Plus, you do no have the right to lecture me in any way solely based on your age or experience you may or may not have on Iran. You go to Iran regularly ? good for you, at least you can go there and back, a lot of us are deprived of that right, a whole part of my family included. And for your information, and there is plenty of proof to illustrate that through my recent participation on this blog, I always stated that Iran's supposed concerns for the plight of the Palestinian is nor legitimate, appropriate or even honest, considering that :

1 - The only political entities and groups they support and finance are the most backwards and obscurantist representatives of the Palestinian political spectrum such as Hamas and other Jihadist groups.

2 - As you rightfully said, there are countless more pressing issues going on at home and worsening as we speak than throwing billions to foreign allies, would it be inflation, massive unemployment, a shrinking civilian industry, significant trade deficit and so on, the list goes on and on.

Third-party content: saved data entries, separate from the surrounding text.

Lemma writeField_occurs Root :
  Forall NodeInvariant (nodes Root) ->
  forall F, In F (nodes Root) ->
  forall Depth, exists Depth',
      occursIn (writeField F Depth') (writeField Root Depth).
Proof.
  induction Root as [Root IH] using FieldInfo_induction.
  intros Hinv F HF Depth. rewrite nodes_eq in HF, Hinv.
  destruct HF as [<-|HF]; [exists Depth; apply occursIn_refl|].
  apply in_flat_map in HF as (c & Hc & HF).
  inversion Hinv as [|? ? Hroot Hrest]; subst.
  assert (Hcinv : Forall NodeInvariant (nodes c)).
  { apply Forall_forall. intros n Hn. rewrite Forall_forall in Hrest.
    apply Hrest. apply in_flat_map. now exists c. }
  rewrite Forall_forall in IH.
  destruct (IH c Hc Hcinv F HF (wrap32 (Depth + 4))) as [D' HD'].
  exists D'. eapply occursIn_trans; [exact HD'|].
  rewrite (writeField_eq Root).
  assert (Hk : FieldType_eqb (fieldType Root) Record_
               || FieldType_eqb (fieldType Root) NVBase = true).
  { destruct (inv_leaf _ Hroot) as [-> | ->]; [|reflexivity..].
    intros E. rewrite E in Hc. destruct Hc. }
  rewrite Hk.
  do 19 apply occursIn_app_l.
  apply occursIn_app_r.
  do 2 apply occursIn_app_l.
  apply occursIn_app_r.
  now apply subFieldsLoop_occurs.
Qed.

And this is only to speak about the economy, political freedom is another beast altogether and I doubt I will teach anyone anything new on the blog, you included...

Respectfully,

-A

Anonymous said...

Some "superior culture" the zionist entity has where buses are racially segregated 60 years after Montgomery and Rosa Parks, where African people are depicted as dancing, banana-eating baboons and Interior Minister Eli Yishai said "this country belongs to us, to the white man”.

Anonymous said...

Anon 5:57 PM.....You forgot that in Iran women must sit on back of buses. Isn't that "segregated" or not?

Anonymous said...

For my part I'd say to hell with both abuses since they unfortunatly both exist ! Ultra orthodox parties within the ruling coalition in Israel have been pushing hard for the same kind of segregation in their country lately, which has even prompted an outcry from former Secretery of State Hilary Clinton despite her love for the Jewish State. A practice than went on for close to 20 years in Israel anyway, and only quite recenlty legally ended, a good step forward, in 2011. So the shadow of phallocracy is ever-present at varying degrees, and so in many places of the middle-east.... Nonetheless Palestinian men and women alike don't seem to enjoy such progressist amendments to the Rule of Law that applies to them :-( Check out the Haredim bus lines that existed fromt the late 90s to 2011, you might be surprised.

Anonymous said...

Anon 1:35 PM, weak. You forgot that Iran does not have institutionalised, racial discrimination.

Anonymous said...

Anon 6:27 AM...Pathetic. Iran under the islamic fascists has institutionalised discrimination against women and religious minorities.

Anonymous said...

No,instead it has institutionalised bigots and women oppressors.

Anonymous said...

In other words, you can not deny that the zionist occupation does have racial discrimination, while Iran does not.

Anonymous said...

But the islamo fascist occupation discriminates against the very Iranian people that it claims to represent.Why this bigotry and ignorance towards women and religious minorities?

Anonymous said...

So according to zionist logic, because someone else commits oppression, that makes it okay when zionists do the same.

Anonymous said...

But this is not "zionist logic" it is Iranian fact that the islamic terrorist regime oppressers Iranian nation.

Anonymous said...

Even so, that does not change the fact that the zionist occupation also commits oppression. Two wrongs don't make a right.

Anonymous said...

Why are you tying up Iran's human rights problems with a foreign country like Israel? No real Iranian
would think of doing such a thing.I suspect you are either from Pakistan,Lebanon or some other place.